---------- INFORMATION

Variable SourcePage : Type.
Variable Bytes : Type.
Variable embedJpg embedPng : list byte -> string + option PDFImage.
Variable PDFDocument_load : list byte -> string + list SourcePage.
Variable save : PDFDocument SourcePage -> string + Bytes.

Local Abbreviation add_pdf := (addPDFToPDF SourcePage PDFDocument_load).

(** [addPDFToPDF] appends every page of the file, in order, or throws a
    [PDFError] that names the file. *)
Lemma addPDFToPDF_outcome (pdfDoc : PDFDocument SourcePage) (file : File) :
  (exists source,
     loads_as PDFDocument_load file source
     /\ add_pdf pdfDoc file = Returns (pdfDoc ++ map Copied source)%list)
  \/ (exists m, add_pdf pdfDoc file = Throws (PDFError m (Some (name file)))).
Proof.
  unfold addPDFToPDF, loads_as.
  destruct (PDFDocument_load (content file)) as [e | source] eqn:E;
    cbn [await bind try_catch].
  - right. eauto.
  - rewrite copyPages_all. destruct source as [|p source]; cbn [map].
    + right. cbn [try_catch]. eauto.
    + left. exists (p :: source). split; [|reflexivity].
      split; [reflexivity | discriminate].
Qed.

Local Abbreviation add_pdf_guarded := (processPDF SourcePage PDFDocument_load).

(** The handler of lines 82-88 has nothing to wrap. *)
Lemma add_pdf_guarded_eq pdfDoc file :
  add_pdf_guarded pdfDoc file = add_pdf pdfDoc file.
Proof.
  unfold processPDF.
  destruct (addPDFToPDF_outcome pdfDoc file) as [(source & _ & E) | (m & E)];
    now rewrite E.
Qed.

Lemma pdfs_outcome (pdfs : list File) : forall pdfDoc,
  (exists sources,
     Forall2 (loads_as PDFDocument_load) pdfs sources
     /\ for_of add_pdf_guarded pdfs pdfDoc
        = Returns (pdfDoc ++ flat_map (map Copied) sources)%list)
  \/ (exists m file,
        In file pdfs
        /\ for_of add_pdf_guarded pdfs pdfDoc
           = Throws (PDFError m (Some (name file)))).
Proof.
  induction pdfs as [|file rest IH]; intros pdfDoc.
  - left. exists []. split; [constructor|]. cbn. now rewrite app_nil_r.
  - cbn [for_of]. rewrite add_pdf_guarded_eq.
    destruct (addPDFToPDF_outcome pdfDoc file) as [(source & Hl & E) | (m & E)];
      rewrite E; cbn [bind].
    + destruct (IH (pdfDoc ++ map Copied source)%list)
        as [(sources & HF & E') | (m & f & Hin & E')]; rewrite E'.
      * left. exists (source :: sources). split; [now constructor|].
        cbn [flat_map]. now rewrite <- app_assoc.
      * right. exists m, f. split; [now right | reflexivity].
    + right. exists m, file. split; [now left | reflexivity].
Qed.

Lemma processPDF_loads pdfDoc file source :
  loads_as PDFDocument_load file source ->
  add_pdf_guarded pdfDoc file = Returns (pdfDoc ++ map Copied source)%list.
Proof.
  intros [Hl Hne]. rewrite add_pdf_guarded_eq. unfold addPDFToPDF.
  rewrite Hl. cbn [await bind]. rewrite copyPages_all.
  destruct source; [congruence | reflexivity].
Qed.

Lemma pdfs_load (pdfs : list File) :
  Forall (fun file => exists source, loads_as PDFDocument_load file source)
         pdfs ->
  forall pdfDoc, exists doc', for_of add_pdf_guarded pdfs pdfDoc = Returns doc'.
Proof.
  intros HF. induction HF as [|file rest [source Hl] _ IH]; intros pdfDoc.
  - now exists pdfDoc.
  - cbn [for_of]. rewrite (processPDF_loads pdfDoc file source Hl).
    cbn [bind]. apply IH.
Qed.

End Assembly.

Lemma consecutive_chunks_nil {T : Type} (k : nat) :
  (0 < k)%nat -> consecutive_chunks (@nil T) k = [].
Proof.
  intros Hk. unfold consecutive_chunks, ceil_div. cbn [List.length].
  rewrite Nat.div_small by lia. reflexivity.
Qed.

Section CreatePDF.

Variable SourcePage : Type.
Variable Bytes : Type.
Variable embedJpg embedPng : list byte -> string + option PDFImage.
Variable PDFDocument_load : list byte -> string + list SourcePage.
Variable save : PDFDocument SourcePage -> string + Bytes.

Local Abbreviation decode := (decodeImage embedJpg embedPng).
Local Abbreviation add_images :=
  (addImagesToDocument SourcePage embedJpg embedPng).

(** Line 75-77: the image stage of [createPDF]. *)
Lemma image_stage_outcome (pdfDoc : PDFDocument SourcePage)
  (images : list File) (options : PDFOptions) :
  let stage := match images with
               | [] => Returns pdfDoc
               | _ => add_images pdfDoc images options
               end in
  (exists pages,
     stage = Returns (pdfDoc ++ map Drawn pages)%list
     /\ Forall2 (page_shows decode) pages
          (consecutive_chunks images
             (Z.to_nat (ipp_value (imagesPerPage options)))))
  \/ (images <> [] /\ stage = Throws only_allowed_error).
Proof.
  destruct images as [|file rest] eqn:E.
  - left. exists []. cbn [map]. rewrite app_nil_r. split; [reflexivity|].
    rewrite consecutive_chunks_nil by apply ipp_pos. constructor.
  - cbv zeta.
    destruct (addImagesToDocument_outcome SourcePage embedJpg embedPng pdfDoc
                (file :: rest) options) as [H | H]; [now left | right].
    split; [discriminate | exact H].
Qed.

Lemma createPDF_stages (files : list File) (options : PDFOptions) :
  files <> [] ->
  createPDF SourcePage Bytes embedJpg embedPng PDFDocument_load save None
            files options
  = (pdfDoc <- match filter is_image files with
               | [] => Returns []
               | _ => add_images [] (filter is_image files) options
               end ;;
     pdfDoc <- for_of (processPDF SourcePage PDFDocument_load)
                      (filter is_pdf files) pdfDoc ;;
     try_catch (await (save pdfDoc))
       (fun error =>
          Throws (PDFError ("Failed to save PDF document: "
                            ++ message_or_unknown error) None))).
Proof.
  intros Hne. destruct files as [|file rest]; [congruence|].
  unfold createPDF. rewrite partitionFiles_filter. reflexivity.
Qed.

Lemma createPDF_returns (files : list File) (options : PDFOptions) :
  files <> [] ->
  Forall (decodes decode) (filter is_image files) ->
  border_draws (border options) ->
  Forall (fun file => exists source, loads_as PDFDocument_load file source)
         (filter is_pdf files) ->
  (forall doc, exists bytes, save doc = inr bytes) ->
  exists bytes,
    createPDF SourcePage Bytes embedJpg embedPng PDFDocument_load save None
              files options = Returns bytes.
Proof.
  intros Hne Hi Hb Hp Hs. rewrite createPDF_stages by assumption.
  assert (E1 : exists doc1,
             match filter is_image files with
             | [] => Returns []
             | _ => add_images [] (filter is_image files) options
             end = Returns doc1).
  { destruct (filter is_image files) eqn:E; [now exists []|].
    now apply addImagesToDocument_returns. }
  destruct E1 as [doc1 E1]. unfold PDFDocument in *. rewrite E1. cbn [bind].
  destruct (pdfs_load SourcePage PDFDocument_load _ Hp doc1) as [doc2 E2].
  unfold PDFDocument in *. rewrite E2. cbn [bind].
  destruct (Hs doc2) as [bytes E3]. rewrite E3. now exists bytes.
Qed.

End CreatePDF.

(** C2: [createPDF] returns whenever the list is not empty, every image
    decodes, the border can be drawn, every PDF file loads with at least
    one page and saving succeeds; and whenever it returns, the document it
    has saved consists of the image pages, one per consecutive chunk of the
    image files in input order, followed by the pages of every PDF file in
    input order, each file contributing all the pages it loads as, in
    their order. *)
Theorem createPDF_page_order
  (SourcePage Bytes : Type)
  (embedJpg embedPng : list byte -> string + option PDFImage)
  (PDFDocument_load : list byte -> string + list SourcePage)
  (save : PDFDocument SourcePage -> string + Bytes)
  (files : list File) (options : PDFOptions) :
  (files <> [] ->
   Forall (decodes (decodeImage embedJpg embedPng)) (filter is_image files) ->
   border_draws (border options) ->
   Forall (fun file => exists source, loads_as PDFDocument_load file source)
          (filter is_pdf files) ->
   (forall doc, exists bytes, save doc = inr bytes) ->
   exists bytes,
     createPDF SourcePage Bytes embedJpg embedPng PDFDocument_load save None
               files options = Returns bytes)
  /\ forall PDFDocument_create bytes,
       createPDF SourcePage Bytes embedJpg embedPng PDFDocument_load save
                 PDFDocument_create files options = Returns bytes ->
       exists pages sources,
         save (map Drawn pages ++ flat_map (map Copied) sources)%list
         = inr bytes
         /\ Forall2 (page_shows (decodeImage embedJpg embedPng)) pages
              (consecutive_chunks (filter is_image files)
                 (Z.to_nat (ipp_value (imagesPerPage options))))
         /\ Forall2 (loads_as PDFDocument_load) (filter is_pdf files) sources.
Proof.
  split; [now apply createPDF_returns|].
  intros PDFDocument_create bytes H.
  assert (Hne : files <> []) by (intros ->; discriminate H).
  destruct PDFDocument_create as [m|].
  { destruct files; [congruence | discriminate H]. }
  rewrite createPDF_stages in H by assumption.
  destruct (image_stage_outcome SourcePage embedJpg embedPng []
              (filter is_image files) options)
    as [(pages & E & HF) | (_ & E)]; cbv zeta in E; unfold PDFDocument in *;
    rewrite E in H;
    cbn [bind app] in H; [|discriminate H].
  destruct (pdfs_outcome SourcePage PDFDocument_load (filter is_pdf files)
              (map Drawn pages))
    as [(sources & HL & E') | (m & f & _ & E')]; unfold PDFDocument in *;
    rewrite E' in H;
    cbn [bind] in H; [|discriminate H].
  exists pages, sources. split; [|split; assumption].
  destruct (save _) as [m | b]; cbn in H; [discriminate H | congruence].
Qed.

--------------------

- **ASSIGNED TASK**
Select all lines with the word "border" from the entries above.

- **FINISHED TASK**
  border_draws (border options) ->
    decodes, the border can be drawn, every PDF file loads with at least
   border_draws (border options) ->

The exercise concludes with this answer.